* **WHAT YOU NEED TO DO**
Copy out each line in the material below that has the word "simpl".

* **RECORDS SUPPLIED**
Lemma while_fifo owner repo fuel s :
  dequeued R fuel owner repo s
    ++ (fst <$> to_process (snd (while_to_process R fuel owner repo s)))
  = (fst <$> to_process s) ++ enqueued R fuel owner repo s.
Proof.
  revert s. induction fuel as [|fuel IH]; intros s; simpl.
  - destruct (to_process s) as [|[p fs] rest] eqn:Hq; simpl;
      by rewrite Hq, ?app_nil_r.
  - destruct (to_process s) as [|[p fs] rest] eqn:Hq; simpl; [by rewrite Hq|].
    destruct (iteration_queue owner repo p rest s) as [added Ha].
    pose proof (iteration_ok R owner repo p rest s) as Hok.
    destruct (iteration R owner repo p rest s) as [[[]|e] s']; simpl in *; [|done].
    rewrite IH, Ha, drop_app_length, fmap_app. by rewrite app_assoc.
Qed.

End Order.

(** The walk of [bfs_remote] is breadth first: [b/y.js] is found before
    [a/c/z.js], and the paths leave the queue level by level. *)
Example bfs_remote_order :
  fst (extract_frontend_files bfs_remote 10 "https://github.com/acme/widgets" world0)
  = Some (Ok (Some [mkFile "r.js" "raw/r.js" ".js";
                    mkFile "a/x.js" "raw/a/x.js" ".js";
                    mkFile "b/y.js" "raw/b/y.js" ".js";
                    mkFile "a/c/z.js" "raw/a/c/z.js" ".js"]))
  ∧ dequeued bfs_remote 10 "acme" "widgets" (initial_state world0)
    = [""; "a"; "b"; "a/c"]
  ∧ enqueued bfs_remote 10 "acme" "widgets" (initial_state world0)
    = ["a"; "b"; "a/c"].
Proof. by vm_compute. Qed.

* **RESULT FOR THIS TASK**
  revert s. induction fuel as [|fuel IH]; intros s; simpl.
  - destruct (to_process s) as [|[p fs] rest] eqn:Hq; simpl;
  - destruct (to_process s) as [|[p fs] rest] eqn:Hq; simpl; [by rewrite Hq|].
    destruct (iteration R owner repo p rest s) as [[[]|e] s']; simpl in *; [|done].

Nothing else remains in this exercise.